Work instructions:
Select all lines holding the word "Definition" from the entries that follow.

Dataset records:
(* ===== verification/ConnSpec.v ===== *)
(** * Specification of the protocol handlers

    Total-correctness specifications, in the program logic of [Prelude], of the
    timer, acknowledgement and reset handlers of fpproto.c: on a well-formed
    connection they are defined, no [FASTPASS_BUG_ON] fires, and they have the
    stated effect on the map of unacknowledged packets and on the callbacks. *)

From S2P Require Import Prelude Platform Window WindowFacts WindowSpec WindowMarks Protocol ConnFacts.

(** ** Symbolic execution *)
Lemma wp_stat_inc (f : stat_field) (Q : unit → fpproto_conn → list (event proto_call) → Prop) c :
  Q tt (set_stat (λ s, stat_set f (u64 (s f + 1)) s) c) [] → wp (stat_inc f) Q c.
Proof. done. Qed.

Lemma wp_callback (b : bool) (k : proto_call) (Q : unit → fpproto_conn → list (event proto_call) → Prop) c :
  Q tt c (if b then [EvCall k] else []) → wp (callback b k) Q c.
Proof. by destruct b. Qed.

Lemma wp_on_outwnd {A} (m : M proto_call fp_window A) (Q : A → fpproto_conn → _ → Prop) c a w l :
  m (outwnd c) = Some (a, w, l) → Q a (set_outwnd w c) l → wp (on_outwnd m) Q c.
Proof. intros Hm HQ. apply wp_zoom. by eapply wp_run. Qed.

Lemma set_outwnd_same c : set_outwnd (outwnd c) c = c.
Proof. by destruct c. Qed.

Ltac wp_step :=
  lazymatch goal with
  | |- wp (mbind _ _) _ _ => apply wp_bind
  | |- wp (mret _) _ _ => apply wp_ret
  | |- wp get _ _ => apply wp_get
  | |- wp (modify _) _ _ => apply wp_modify
  | |- wp (call _) _ _ => apply wp_call
  | |- wp (stat_inc _) _ _ => apply wp_stat_inc
  | |- wp (callback _ _) _ _ => apply wp_callback
  | |- wp (if ?b then _ else _) _ _ => let E := fresh "E" in destruct b eqn:E
  end; cbv beta; conn_simpl.
Ltac wp_steps := repeat wp_step.

(** ** Invariants under updates of other fields *)
Lemma out_wf_fields c c' : out_wf c → outwnd c' = outwnd c ∧ unacked_pkts c' = unacked_pkts c → out_wf c'.
Proof. intros Hc [? ?]. by apply (out_wf_frame c). Qed.

Lemma fields_wf_intro c :
  0 ≤ next_timeout_seqno c < 2 ^ 64 → 0 ≤ next_skip_ack_seqno c < 2 ^ 64 →
  0 ≤ in_max_seqno c < 2 ^ 64 → 0 ≤ inwnd c < 2 ^ 64 → Z.testbit (inwnd c) 63 = true → fields_wf c.
Proof. by constructor. Qed.

(** Closes the invariant of a connection that differs from one in the context
    by fields whose range is evident. *)
Ltac conn_wf_tac :=
  match goal with
  | Hc : conn_wf ?c |- conn_wf _ =>
      let Ho := fresh in let Hf := fresh in
      destruct Hc as [Ho Hf]; constructor;
      [apply (out_wf_fields _ _ Ho); by split|destruct Hf; apply fields_wf_intro; conn_simpl; auto with flex]
  end.

(** ** The retransmission timer *)
Definition timeout_of (c : fpproto_conn) (pd : fpproto_pktdesc) : Z :=
  u64 (pd_sent_timestamp pd + send_timeout c).

(** The packet the timer waits for, and what [recompute_and_reset_retrans_timer]
    does to the timer. *)
Definition next_timeout_of (c : fpproto_conn) : Z :=
  match marks_from (outwnd c) (next_timeout_seqno c) with
  | [] => u64 (head (outwnd c) + 1)
  | s :: _ => s
  end.

Definition timer_events (c : fpproto_conn) : list (event proto_call) :=
  EvCall CCancelTimer ::
  match marks_from (outwnd c) (next_timeout_seqno c) with
  | [] => []
  | s :: _ => from_option (λ pd, [EvCall (CSetTimer (timeout_of c pd))]) [] (out_pd c s)
  end.

Lemma recompute_spec c :
  conn_wf c →
  wp recompute_and_reset_retrans_timer (λ _ c' l,
    conn_wf c' ∧ (∃ f, c' = set_stat f (set_next_timeout_seqno (next_timeout_of c) c)) ∧
    l = timer_events c) c.
Proof.
  intros Hc. pose proof (cw_out c Hc) as Ho. pose proof (cw_wnd c Ho) as Hwf.
  destruct (wnd_at_or_after_spec (C:=proto_call) (outwnd c) (next_timeout_seqno c) Hwf)
    as (o & Hrun & Hnext); [apply Hc|].
  unfold recompute_and_reset_retrans_timer, timer_events, next_timeout_of. wp_steps.
  eapply wp_on_outwnd; [exact Hrun|]. rewrite set_outwnd_same.
  destruct o as [s|]; wp_steps.
  - rewrite (next_marked_some _ Hwf _ s Hnext).
    destruct Hnext as (Hs & Hrest). destruct (peek_marked c Ho s Hs) as (pd & Hpd & Hsq).
    pose proof (wnd_set_u64 _ s Hwf Hs). eapply wp_deref; [exact Hpd|]. wp_steps.
    rewrite <- (peek_out_pd c s Hs), Hpd. split_and!; [conn_wf_tac| |done].
    by exists (λ s0, stat_set reprogrammed_timer (u64 (s0 reprogrammed_timer + 1)) s0).
  - rewrite (next_marked_none _ Hwf _ Hnext). split_and!; [conn_wf_tac| |done].
    by exists id.
Qed.

(** ** Popping one packet *)
Lemma pop_spec c s :
  out_wf c → s ∈ wnd_set (outwnd c) →
  wp (outwnd_pop s) (λ o c' l,
    o = out_pd c s ∧ l = [] ∧ out_wf c' ∧ (∃ w' l', c' = set_unacked_pkts l' (set_outwnd w' c)) ∧
    head (outwnd c') = head (outwnd c) ∧ wnd_set (outwnd c') = wnd_set (outwnd c) ∖ {[ s ]} ∧
    ∀ t, out_pd c' t = if decide (t = s) then None else out_pd c t) c.
Proof.
  intros Hc Hs. destruct (outwnd_pop_spec c s Hc Hs) as (pd & w' & l' & Hrun & Hc' & Hpd & Hh & Hset & Hout).
  eapply wp_run; [exact Hrun|]. split_and!; try done. by eauto.
Qed.

Lemma conn_wf_out_update c c' w l :
  conn_wf c → c' = set_unacked_pkts l (set_outwnd w c) → out_wf c' → conn_wf c'.
Proof. intros [_ Hf] -> Ho. constructor; [done|]. by destruct Hf. Qed.

(** ** Freeing all the unacknowledged packets *)
Definition free_events (c : fpproto_conn) (ss : list Z) : list (event proto_call) :=
  (λ s, EvCall (CFree (out_pd c s))) <$> ss.

Lemma free_unacked_loop_spec fuel c tslot :
  out_wf c → (size (wnd_set (outwnd c)) < fuel)%nat →
  0 ≤ tslot < 2 ^ 64 → 0 ≤ sage (outwnd c) tslot →
  (∀ t, t ∈ wnd_set (outwnd c) → sage (outwnd c) tslot ≤ age (outwnd c) t) →
  wp (free_unacked_loop fuel tslot) (λ _ c' l,
    out_wf c' ∧ (∃ w' l', c' = set_unacked_pkts l' (set_outwnd w' c)) ∧
    head (outwnd c') = head (outwnd c) ∧ wnd_set (outwnd c') = ∅ ∧
    ∃ ss, l = free_events c ss ∧ NoDup ss ∧ list_to_set ss = wnd_set (outwnd c)) c.
Proof.
  revert c tslot. induction fuel as [|fuel IH]; intros c tslot Hc Hf Ht Ha Hall; [lia|].
  pose proof (cw_wnd c Hc) as Hwf. cbn [free_unacked_loop].
  destruct (wnd_at_or_before_spec (C:=proto_call) (outwnd c) tslot Hwf Ht Ha) as (r & Hrun & Hprev).
  apply wp_bind. eapply wp_on_outwnd; [exact Hrun|]. rewrite set_outwnd_same.
  destruct Hprev as [[-> Hno]|(Hr & Hin & Hage & Hmin)].
  - wp_steps; [done|]. assert (wnd_set (outwnd c) = ∅) as He.
    { apply set_eq. intros t. split; [|set_solver]. intros Hin.
      specialize (Hno t Hin). specialize (Hall t Hin). lia. }
    split_and!; try done.
    + exists (outwnd c), (unacked_pkts c). by destruct c.
    + exists []. rewrite He. split_and!; [done|constructor|done].
  - set (s := u64 (tslot - r)) in *. rewrite Z.geb_leb, (proj2 (Z.leb_le 0 r)) by lia.
    cbv zeta. fold s. apply wp_bind. eapply wp_mono; [by apply pop_spec|].
    intros o c1 l1 (-> & -> & Hc1 & (w1 & l1' & E1) & Hh1 & Hset1 & Hout1).
    conn_simpl. wp_steps. subst c1. set (c1 := set_unacked_pkts l1' (set_outwnd w1 c)) in *.
    assert (Hage1 : ∀ t, age (outwnd c1) t = age (outwnd c) t) by (intros t; unfold age; by rewrite Hh1).
    assert (sage (outwnd c1) s = age (outwnd c) s) as Hsage1.
    { unfold sage. rewrite Hh1. by apply sage_in_set. }
    eapply wp_mono; [apply (IH c1 s)|].
    + done.
    + rewrite Hset1, size_difference, size_singleton by set_solver.
      assert (size (wnd_set (outwnd c)) ≠ 0%nat) by (apply size_non_empty_iff; set_solver). lia.
    + by apply (wnd_set_u64 _ _ Hwf).
    + rewrite Hsage1. apply u64_range.
    + intros t Hin1. rewrite Hsage1, Hage1, Hage. apply Hmin; [set_solver|]. apply Hall. set_solver.
    + intros _ c2 l2 (Hc2 & (w2 & l2' & ->) & Hh2 & He2 & ss & -> & Hnd & Hss).
      split_and!; try done.
      * by exists w2, l2'.
      * by rewrite Hh2.
      * exists (s :: ss).
        assert (∀ t, t ∈ ss → t ∈ wnd_set (outwnd c) ∖ {[s]}) as Hssin.
        { intros t Hts. rewrite <- Hset1, <- Hss. by apply elem_of_list_to_set. }
        split_and!.
        -- unfold free_events. rewrite fmap_cons. f_equal. apply list_fmap_ext.
           intros i t Hti%list_elem_of_lookup_2. rewrite Hout1, decide_False; [done|].
           specialize (Hssin t Hti). set_solver.
        -- constructor; [|done]. intros Hs%Hssin. set_solver.
        -- rewrite list_to_set_cons, Hss, Hset1. apply set_eq. intros t.
           destruct (decide (t = s)); set_solver.
Qed.

Lemma sage_head w : wnd_wf w → sage w (head w) = 0.
Proof. intros Hwf. unfold sage. rewrite Z.sub_diag. done. Qed.

(** [free_unacked] terminates, frees every unacknowledged packet exactly once
    and leaves the window empty. *)
Lemma free_unacked_spec c :
  out_wf c →
  wp free_unacked (λ _ c' l,
    out_wf c' ∧ (∃ w' l', c' = set_unacked_pkts l' (set_outwnd w' c)) ∧
    head (outwnd c') = head (outwnd c) ∧ wnd_set (outwnd c') = ∅ ∧
    ∃ ss, l = free_events c ss ∧ NoDup ss ∧ list_to_set ss = wnd_set (outwnd c)) c.
Proof.
  intros Hc. pose proof (cw_wnd c Hc) as Hwf. unfold free_unacked. wp_steps.
  eapply wp_mono; [apply free_unacked_loop_spec|].
  - done.
  - pose proof (size_wnd_set (outwnd c)). wconst. lia.
  - apply (wf_head _ Hwf).
  - unfold wnd_head. rewrite (sage_head _ Hwf). lia.
  - intros t Ht%(wnd_set_age _ Hwf). unfold wnd_head. rewrite (sage_head _ Hwf). lia.
  - intros [] c' l H. exact H.
Qed.

(** The window map of a connection without marks. *)
Lemma out_pd_empty c : wnd_set (outwnd c) = ∅ → ∀ s, out_pd c s = None.
Proof. intros He s. unfold out_pd. rewrite decide_False; [done|]. rewrite He. set_solver. Qed.

Section reset.
Context (B : build) `{H : HashOps}.

(** The connection after a reset to [reset_time]: both directions restart from
    numbers derived from the timestamp. *)
Record is_reset (reset_time : Z) (sync : bool) (c : fpproto_conn) : Prop := {
  ir_time : last_reset_time c = reset_time;
  ir_sync : in_sync c = sync;
  ir_head : head (outwnd c) =
    u64 (base_seqno_from_timestamp reset_time + FASTPASS_EGRESS_SEQNO_OFFSET B - 1);
  ir_empty : wnd_set (outwnd c) = ∅;
  ir_in_max : in_max_seqno c =
    u64 (base_seqno_from_timestamp reset_time + FASTPASS_INGRESS_SEQNO_OFFSET B - 1);
  ir_inwnd : inwnd c = 2 ^ 64 - 1;
  ir_bad : consecutive_bad_pkts c = 0;
  ir_timeout : next_timeout_seqno c = u64 (head (outwnd c) + 1);
  ir_skip : next_skip_ack_seqno c = u64 (head (outwnd c) + 1);
}.

(** The fields fixed at initialisation. *)
Definition same_config (c c' : fpproto_conn) : Prop :=
  ops c' = ops c ∧ rst_win_ns c' = rst_win_ns c ∧ send_timeout c' = send_timeout c.

Lemma do_proto_reset_spec reset_time sync c :
  out_wf c →
  wp (do_proto_reset B reset_time sync) (λ _ c' l,
    conn_wf c' ∧ is_reset reset_time sync c' ∧ same_config c c' ∧
    ∃ ss, l = free_events c ss ∧ NoDup ss ∧ list_to_set ss = wnd_set (outwnd c)) c.
Proof.
  intros Hc. unfold do_proto_reset. cbv zeta. apply wp_bind.
  eapply wp_mono; [by apply free_unacked_spec|].
  intros _ c1 l1 (Hc1 & (w1 & l1' & E1) & Hh1 & He1 & Hss). wp_steps.
  destruct (wnd_reset_spec (C:=proto_call) w1
    (u64 (base_seqno_from_timestamp reset_time + FASTPASS_EGRESS_SEQNO_OFFSET B - 1)))
    as (w2 & Hrun & Hwf2 & Hh2 & He2 & Hm2); [apply u64_range|].
  eapply wp_on_outwnd; [subst c1; exact Hrun|]. conn_simpl. wp_steps.
  rewrite !app_nil_r.
  assert (unacked_pkts c1 = l1') as El by (by subst c1).
  assert (same_config c c1) as Hcfg by (by subst c1).
  split_and!; try done.
  constructor; [constructor|constructor]; conn_simpl; try done; unfold wnd_head; auto with flex.
  - apply Hc1.
  - intros p Hp. rewrite (cw_slots c1 Hc1 p Hp).
    pose proof (empty_ubit _ (cw_wnd c1 Hc1) He1 p) as Hb1.
    pose proof (empty_ubit _ Hwf2 He2 p) as Hb2.
    unfold ubit in Hb1, Hb2. rewrite Z.mod_small in Hb1, Hb2 by lia. by rewrite Hb1, Hb2.
  - intros s pd Hs. rewrite He2 in Hs. set_solver.
Qed.
End reset.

Answer to this problem:
Definition timeout_of (c : fpproto_conn) (pd : fpproto_pktdesc) : Z :=
Definition next_timeout_of (c : fpproto_conn) : Z :=
Definition timer_events (c : fpproto_conn) : list (event proto_call) :=
Definition free_events (c : fpproto_conn) (ss : list Z) : list (event proto_call) :=
Definition same_config (c c' : fpproto_conn) : Prop :=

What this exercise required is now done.